[Stored data entries]
(** C1.  On the entities the sort is given, the stubs of the facet
    values that pass the text filter, built with a parser that never
    returns an empty namespace, the comparator is a total order: it
    decides the kind, namespace, name rule; exactly one of less-than
    by the rule, equality and greater-than by the rule holds, and so
    for the three outcomes of the comparator; less-than is
    transitive. *)
Theorem facet_sort_is_total_order
    (parse : jsstring -> result CompoundEntityRef)
    (raw : list jsstring) (facets : list Entity) (text : jsstring)
    (a b c : Entity) :
  namespacesNonEmpty parse ->
  mapM (entityOfRef parse) raw = Ok facets ->
  In a (filter (filterEntity text) facets) ->
  In b (filter (filterEntity text) facets) ->
  In c (filter (filterEntity text) facets) ->
  (entity_lt a b <-> ruleLess a b)
  /\ (entity_eq a b <-> a = b)
  /\ (entity_gt a b <-> ruleLess b a)
  /\ exactlyOne (ruleLess a b) (a = b) (ruleLess b a)
  /\ exactlyOne (entity_lt a b) (entity_eq a b) (entity_gt a b)
  /\ (ruleLess a b -> ruleLess b c -> ruleLess a c)
  /\ (entity_lt a b -> entity_lt b c -> entity_lt a c).
Proof.
  intros Hp Hm Ha Hb Hc.
  apply filter_In in Ha, Hb, Hc.
  destruct Ha as [Ha _], Hb as [Hb _], Hc as [Hc _].
  destruct (@facets_are_stubs parse raw facets _ Hm Ha)
    as [fa [ra [_ [Pa ->]]]].
  destruct (@facets_are_stubs parse raw facets _ Hm Hb)
    as [fb [rb [_ [Pb ->]]]].
  destruct (@facets_are_stubs parse raw facets _ Hm Hc)
    as [fc [rc [_ [Pc ->]]]].
  pose proof (Hp _ _ Pa) as Ta. pose proof (Hp _ _ Pb) as Tb.
  pose proof (Hp _ _ Pc) as Tc.
  set (a := stubOf ra) in *. set (b := stubOf rb) in *.
  set (c := stubOf rc) in *.
  destruct (compareEntities_rule a b) as [Hlt [Heq Hgt]].
  assert (Heq' : entity_eq a b <-> a = b).
  { rewrite Heq. now apply ruleEqual_stubs. }
  assert (Hone : exactlyOne (entity_lt a b) (entity_eq a b) (entity_gt a b)).
  { unfold exactlyOne, entity_lt, entity_eq, entity_gt.
    destruct (compareEntities_range a b) as [H | [H | H]]; rewrite H.
    - left. repeat split; discriminate.
    - right; left. repeat split; discriminate.
    - right; right. repeat split; discriminate. }
  assert (Htr : forall x y z,
             hasNamespace x = true -> hasNamespace y = true ->
             hasNamespace z = true ->
             entity_lt x y -> entity_lt y z -> entity_lt x z).
  { intros x y z Hx Hy Hz. apply compareEntities_lt_trans; congruence. }
  repeat split; try tauto.
  - unfold exactlyOne in *. tauto.
  - intros H1 H2.
    apply (proj1 (compareEntities_rule a c)).
    apply (Htr a b c Ta Tb Tc).
    + now apply (proj1 (compareEntities_rule a b)).
    + now apply (proj1 (compareEntities_rule b c)).
  - apply (Htr a b c Ta Tb Tc).
Qed.

Lemma facet_sort_is_total_order_witness :
  entity_lt (Sample.stub "group" "default" "team-a") Sample.alice
  /\ entity_lt Sample.alice Sample.bob
  /\ entity_lt (Sample.stub "group" "default" "team-a") Sample.bob.
Proof.
  assert (H12 : entity_lt (Sample.stub "group" "default" "team-a")
                          Sample.alice) by reflexivity.
  assert (H23 : entity_lt Sample.alice Sample.bob) by reflexivity.
  split; [exact H12 | split; [exact H23 |]].
  refine (proj2 (proj2 (proj2 (proj2 (proj2 (proj2
            (@facet_sort_is_total_order Sample.parseFullRef
               (rawList Sample.response) Sample.ownerStubs (lit "")
               (Sample.stub "group" "default" "team-a")
               Sample.alice Sample.bob
               parseFullRef_namespaces eq_refl _ _ _)))))) H12 H23);
    cbn; auto.
Defined.
(** * gitmanager: the collect / generate / publish pipeline of [main.py]

    A shallow embedding of [src/main.py].  Python text is a [string], read
    as a sequence of characters: lengths and slices count its elements,
    as Python counts characters (the two literals outside ASCII are
    written by their UTF-8 bytes and are never measured).  Python [int]
    is [Z], parsed JSON is the inductive [json].

    The three outside parties of the program (the shell running git, the
    language-model endpoint and the hosting service) are oracles
    collected in a [World]; every call to one of them is logged in a
    chronological trace of [event]s, so that "what was invoked, and in
    which order" is a statement about the trace. *)

From Stdlib Require Import ZArith List String Ascii Bool Lia DecimalString.
From Stdlib Require Import DecimalPos.
Import ListNotations.
Open Scope string_scope.
Open Scope Z_scope.
Set Warnings "-register-all".

(** ** Text *)

Module Text.

Definition LF : string := String (ascii_of_nat 10) EmptyString.

(** [s[:n]] *)
Fixpoint take (n : nat) (s : string) : string :=
  match n, s with
  | S k, String c r => String c (take k r)
  | _, _ => EmptyString
  end.

(** [s[n:]] *)
Fixpoint drop (n : nat) (s : string) : string :=
  match n, s with
  | S k, String _ r => drop k r
  | _, _ => s
  end.

(** [str.isspace] on the characters 0..255: the controls 9..13 and
    28..31, the blank, next-line and the no-break blank. *)
Definition isspace (c : ascii) : bool :=
  let k := nat_of_ascii c in
  ((9 <=? k) && (k <=? 13) || (28 <=? k) && (k <=? 32)
   || (k =? 133) || (k =? 160))%nat.

Fixpoint lstrip (s : string) : string :=
  match s with
  | String c r => if isspace c then lstrip r else s
  | EmptyString => EmptyString
  end.

Fixpoint rstrip (s : string) : string :=
  match s with
  | String c r =>
      match rstrip r with
      | EmptyString => if isspace c then EmptyString else String c EmptyString
      | r' => String c r'
      end
  | EmptyString => EmptyString
  end.

(** [s.strip()] *)
Definition strip (s : string) : string := rstrip (lstrip s).

Definition is_empty (s : string) : bool :=
  match s with EmptyString => true | _ => false end.

(** [str(z)] / [f"{z}"] for a Python int. *)
Definition of_Z (z : Z) : string := NilZero.string_of_int (Z.to_int z).

(** [t in s]: [t] occurs in [s] as a contiguous run of characters. *)
Definition occurs_in (t s : string) : Prop :=
  exists pre post, s = pre ++ t ++ post.


End Text.

(** ** Parsed JSON, as [response.json()] and the [json=] payloads have it.
    A Python dict keeps insertion order and has one value per key: an
    association list read by its first match. *)

Inductive json : Type :=
| JNull
| JBool (b : bool)
| JNum (z : Z)
| JStr (s : string)
| JArr (items : list json)
| JObj (fields : list (string * json)).

Fixpoint assoc {A : Type} (k : string) (kv : list (string * A)) : option A :=
  match kv with
  | [] => None
  | (k', v) :: rest => if String.eqb k k' then Some v else assoc k rest
  end.

(** ** Exceptions *)

Inductive exn : Type :=
| HTTPException (status_code : Z) (detail : string)
| CalledProcessError (msg : string)
| UnicodeDecodeError (msg : string)
| Exception_ (msg : string)
| KeyError (key : string)
| IndexError (msg : string)
| TypeError (msg : string)
| AttributeError (msg : string)
| JSONDecodeError (msg : string)
| RequestException (msg : string)
| ValueError (msg : string)
| OSError (msg : string).
(** X21.  The whole checkout.  From an open flow at the payment step with
    valid card data, Continue, Pay and the expiry of the timeout are each
    enabled in turn and lead to the success step, with the card data
    unchanged, no error shown and no timeout left.  With invalid card
    data Continue leaves the flow at the payment step, where Pay is not
    available. *)
Theorem checkout_reaches_success :
  forall f : Flow,
    reachable f ->
    closed f = false ->
    currentStep (modal f) = payment ->
    (validInfo (paymentInfo (modal f)) ->
     exists f',
       run f [ClickContinue; ClickPay; TimeoutExpires] = Some f' /\
       currentStep (modal f') = success /\
       paymentInfo (modal f') = paymentInfo (modal f) /\
       errors (modal f') = ∅ /\
       timeouts f' = [] /\
       closed f' = false) /\
    (~ validInfo (paymentInfo (modal f)) ->
     run f [ClickContinue; ClickPay] = None).
Proof.
  intros f Hr Hopen Hstep.
  destruct (reachable_consistent f Hr) as [_ H2 _ _ _].
  assert (timeouts f = []) as Hno.
  { destruct H2 as [[H2 _]|[_ H2]]; [congruence|exact H2]. }
  pose proof (PaymentFacts.validatePayment_ok (paymentInfo (modal f))) as Hok.
  pose proof (validatePayment_true_empty (paymentInfo (modal f))) as Hem.
  assert (enabled f ClickContinue = true) as He.
  { simpl. rewrite Hopen. simpl. apply atStep_true. exact Hstep. }
  unfold run. rewrite He. cbn [react]. unfold handleContinueToSummary.
  destruct (validatePayment (paymentInfo (modal f))) as [newErrors ok].
  simpl in Hok, Hem. split.
  - intros Hvalid. apply Hok in Hvalid. subst ok.
    rewrite (Hem eq_refl). unfold enabled, atStep. simpl.
    rewrite Hopen, Hno. simpl.
    eexists. split; [reflexivity|]. simpl. repeat split.
  - intros Hinvalid. destruct ok; [exfalso; apply Hinvalid, Hok; reflexivity|].
    unfold enabled, atStep. simpl. rewrite Hstep, andb_false_r. reflexivity.
Qed.

(** X21 on a customer who has typed valid card data. *)
Lemma checkout_reaches_success_witness :
  (reachable (PaymentModal.mkFlow
                (PaymentModal.mkModal payment
                   (paymentInfo (modal MoreExamples.reviewing)) ∅) [] false) /\
   validInfo (paymentInfo (modal MoreExamples.reviewing))) /\
  exists f',
    run (PaymentModal.mkFlow
           (PaymentModal.mkModal payment
              (paymentInfo (modal MoreExamples.reviewing)) ∅) [] false)
        [ClickContinue; ClickPay; TimeoutExpires] = Some f' /\
    currentStep (modal f') = success.
Proof.
  assert (reachable (PaymentModal.mkFlow
                (PaymentModal.mkModal payment
                   (paymentInfo (modal MoreExamples.reviewing)) ∅) [] false))
    as Hr.
  { apply (run_reachable
             [ChangeCardNumber "4111111111111111";
              ChangeCardholderName "A. Kumar";
              ChangeExpiryDate "1225"; ChangeCvv "123"] initialFlow).
    - apply reachable_initial.
    - vm_compute. reflexivity. }
  assert (validInfo (paymentInfo (modal MoreExamples.reviewing))) as Hv.
  { apply PaymentFacts.validatePayment_ok. vm_compute. reflexivity. }
  split; [split; [exact Hr|exact Hv]|].
  destruct (proj1 (checkout_reaches_success _ Hr eq_refl eq_refl) Hv)
    as (f' & Hrun & Hstep & _).
  exists f'. split; [exact Hrun|exact Hstep].
Defined.
Lemma collection_create_iterator_at h c L :
  coll_at h c L -> alloc_ok h sizeof_iterator_s ->
  collection_create_iterator (Some c) h
  = Some (Some (length (cells h)),
          h_dense (h_alloc h sizeof_iterator_s) (length (cells h)) c 0).
Proof.
  intros H Hok. unfold collection_create_iterator. unfold bind at 1.
  destruct (Allocator_alloc_cases h sizeof_iterator_s) as [[_ ->]|[Hno _]];
    [|done].
  set (it := length (cells h)). set (h1 := h_alloc h sizeof_iterator_s).
  pose proof (h_alloc_lookup_new h sizeof_iterator_s) as Hnew.
  fold it h1 in Hnew. cbn [blk].
  set (jb := junk_block h it sizeof_iterator_s) in *.
  assert (length jb = sizeof_iterator_s) as Hjb by apply length_junk_block.
  unfold bind at 1, store_iterator_coll.
  rewrite (store_bytes_at _ _ _ _ _ Hnew)
    by (rewrite length_le_bytes, Hjb; sizes).
  set (b1 := list_inserts 0 _ jb).
  set (h2 := set_cell it (CBytes b1) h1).
  assert (cells h2 !! it = Some (CBytes b1)) as H2
    by (apply cells_set_cell_eq; by eapply lookup_lt_Some).
  assert (length b1 = sizeof_iterator_s) as Hb1
    by (unfold b1; by rewrite length_inserts).
  unfold bind at 1, store_iterator_current.
  rewrite (store_bytes_at _ _ _ _ _ H2)
    by (rewrite length_le_bytes, Hb1; sizes).
  assert (list_inserts sizeof_pointer (le_bytes sizeof_usize (N.of_nat 0)) b1
          = iter_bytes c 0) as ->.
  { unfold b1, iter_bytes.
    rewrite <- (take_drop sizeof_pointer jb) at 1.
    rewrite list_inserts_0_r
      by (rewrite length_le_bytes, length_take, Hjb; sizes).
    pose proof (list_inserts_app_r (le_bytes sizeof_usize (N.of_nat 0))
                  (le_bytes sizeof_pointer (addr_repr (Some c)))
                  (drop sizeof_pointer jb) 0) as E.
    rewrite length_le_bytes, Nat.add_0_r in E. rewrite E. by f_equal. }
  unfold ret, h_dense, h2. by rewrite set_cell_set_cell.
Qed.

Lemma coll_at_alloc h c L n :
  coll_at h c L -> coll_at (h_alloc h n) c L.
Proof.
  intros [Hself Hnext Hc Hb Hst Hlo Hhi Hsz Hl].
  constructor; try done; by apply h_alloc_lookup_old.
Qed.


(** ** Reading the observers of a dense collection *)

Lemma coll_records_at h c L : coll_at h c L -> coll_records h c = Some (L_records L).
Proof. intros (HL & _)%coll_at_layout. unfold coll_records. by rewrite HL. Qed.

Lemma coll_capacity_at h c L : coll_at h c L -> coll_capacity h c = Some (L_cap L).
Proof. intros (HL & _)%coll_at_layout. unfold coll_capacity. by rewrite HL. Qed.

Lemma coll_stores_values_at h c L :
  coll_at h c L ->
  coll_stores_values h c = Some (Byte.eqb (fst (L_handle L)) x46).
Proof. intros (HL & _)%coll_at_layout. unfold coll_stores_values. by rewrite HL. Qed.

Lemma coll_get_stride_at h c L :
  coll_at h c L -> collection_get_stride (Some c) h = Some (L_stride L, h).
Proof.
  intros H. unfold collection_get_stride, bind. by rewrite (load_coll_at _ _ _ H).
Qed.


Ltac coll_intro H L HL :=
  match type of H with
  | coll_wf ?h ?c = true =>
      let E := fresh "E" in
      destruct (coll_wf_at h c H) as (L & E & HL); clear E
  | coll_growable ?h ?c = true =>
      let E := fresh "E" in let O := fresh "Hoff" in
      destruct (coll_growable_at h c H) as (L & E & HL & O); clear E
  end.

Ltac coll_read HL :=
  repeat match goal with
  | E : collection_get_stride (Some ?c) ?h = Some (_, _) |- _ =>
      rewrite (coll_get_stride_at h c _ HL) in E; injection E as <-
  | E : coll_records ?h ?c = Some _ |- _ =>
      rewrite (coll_records_at h c _ HL) in E; injection E as <-
  | E : coll_capacity ?h ?c = Some _ |- _ =>
      rewrite (coll_capacity_at h c _ HL) in E; injection E as <-
  | E : coll_stores_values ?h ?c = Some _ |- _ =>
      rewrite (coll_stores_values_at h c _ HL) in E; injection E as <-
  end.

#### DESCRIPTION OF THE TASK
Reproduce, character for character, only the lines of the preceding data that start at the line with "Lemma collection_create_iterator_at h" and end at the line with "intros H Hok.", both included.

#### ANSWER FOR THE TASK
Lemma collection_create_iterator_at h c L :
  coll_at h c L -> alloc_ok h sizeof_iterator_s ->
  collection_create_iterator (Some c) h
  = Some (Some (length (cells h)),
          h_dense (h_alloc h sizeof_iterator_s) (length (cells h)) c 0).
Proof.
  intros H Hok. unfold collection_create_iterator. unfold bind at 1.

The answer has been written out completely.